Transform#
Pivot by a single column#
The Table.pivot() method is a general process for grouping data by row and, optionally, by column, and then calculating some aggregation for each group. Consider the following table:
name |
race |
gender |
age |
|---|---|---|---|
Joe |
white |
female |
20 |
Jane |
asian |
male |
20 |
Jill |
black |
female |
20 |
Jim |
latino |
male |
25 |
Julia |
black |
female |
25 |
Joan |
asian |
female |
25 |
In the very simplest case, this table can be pivoted to count the number occurences of values in a column:
transformed = table.pivot('race')
Result:
race |
pivot |
|---|---|
white |
1 |
asian |
2 |
black |
2 |
latino |
1 |
Pivot by multiple columns#
You can pivot by multiple columns either as additional row-groups, or as intersecting columns.

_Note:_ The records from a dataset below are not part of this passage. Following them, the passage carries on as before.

Lemma vault_serves_idle setup n m cost rt rt' :
  vault_serves setup n rt -> idle reader cost rt rt' -> Z.of_nat m * 256 + cost <= Z.of_nat n * 256 ->
  vault_serves setup m rt' /\ same_entries (H := vault_view setup) rt rt'.
Proof.
  intros [Hf Ha Hi Hs Hd Ht] [Hk Hv] Hm.
  destruct (serving_same _ _ _ _ n m cost rt rt' Hf Hk) as [Hf' Ef]; [by intros | done |].
  destruct (serving_same _ _ _ _ n m cost rt rt' Ha Hk) as [Ha' Ea]; [by intros | done |].
  destruct (serving_same _ _ _ _ n m cost rt rt' Hi Hk) as [Hi' Ei]; [by intros | done |].
  split; [split; try done|split].
  - rewrite <- Hs. unfold setup_of. by rewrite Ei, !Ea by (cbn; tauto).
  - intros kb kb'. rewrite !(kept_local_key reader _ _ _ _ Hk). apply Hd.
  - by rewrite (kept_time _ _ _ Hk).
  - intros name Hin. cbn. by rewrite Ef by by apply in_map.
  - cbn. by rewrite (kept_time _ _ _ Hk).
Qed.

Lemma field_cell_in name : In name vesting_names -> In (wire_vec name) field_cells.
Proof. apply in_map. Qed.

Lemma read_field_run name v setup n rt :
  vault_serves setup (S n) rt -> In name vesting_names -> num_cell rt (wire_vec name) = Some v ->
  exists rt', read_named u512_codec name rt = (Ok v, rt') /\ vault_serves setup n rt'
    /\ same_entries (H := vault_view setup) rt rt'.
Proof.
  intros Hs Hin Hc.
  destruct (read_cell_run reader into_error overflow_checks invoke_call clt_u512 _ string_codec name (wire_vec name) _ n rt
    (vs_fields _ _ _ Hs) (field_cell_in name Hin)) as (rt' & Er & Kp & _ & Hv); [apply name_wire; cbn; tauto|].
  rewrite Hc in Er. exists rt'. split; [unfold read_named; by erewrite ebind_run; [|exact Er]|].
  apply (vault_serves_idle setup (S n) n 256 rt rt' Hs); [done|lia].
Qed.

For example, given the table in the previous example:
transformed = table.pivot(['race', 'gender'])
Result:
race |
gender |
pivot |
|---|---|---|
white |
female |
1 |
asian |
male |
1 |
black |
female |
2 |
latino |
male |
1 |
asian |
female |
1 |
For the column, version you would do:
transformed = table.pivot('race', 'gender')
Result:
race |
male |
female |
|---|---|---|
white |
0 |
1 |
asian |
1 |
1 |
black |
0 |
2 |
latino |
1 |
0 |
Pivot to sum#
The default pivot aggregation is Count but you can also supply other operations. For example, to aggregate each group by Sum of their ages:
transformed = table.pivot('race', 'gender', aggregation=agate.Sum('age'))
race |
male |
female |
|---|---|---|
white |
0 |
20 |
asian |
20 |
25 |
black |
0 |
45 |
latino |
25 |
0 |
Pivot to percent of total#
Pivot allows you to apply a Computation to each row of aggregated results prior to returning the table. Use the stringified name of the aggregation as the column argument to your computation:
transformed = table.pivot('race', 'gender', aggregation=agate.Sum('age'), computation=agate.Percent('sum'))
race |
male |
female |
|---|---|---|
white |
0 |
14.8 |
asian |
14.8 |
18.4 |
black |
0 |
33.3 |
latino |
18.4 |
0 |
Note: actual computed percentages will be much more precise.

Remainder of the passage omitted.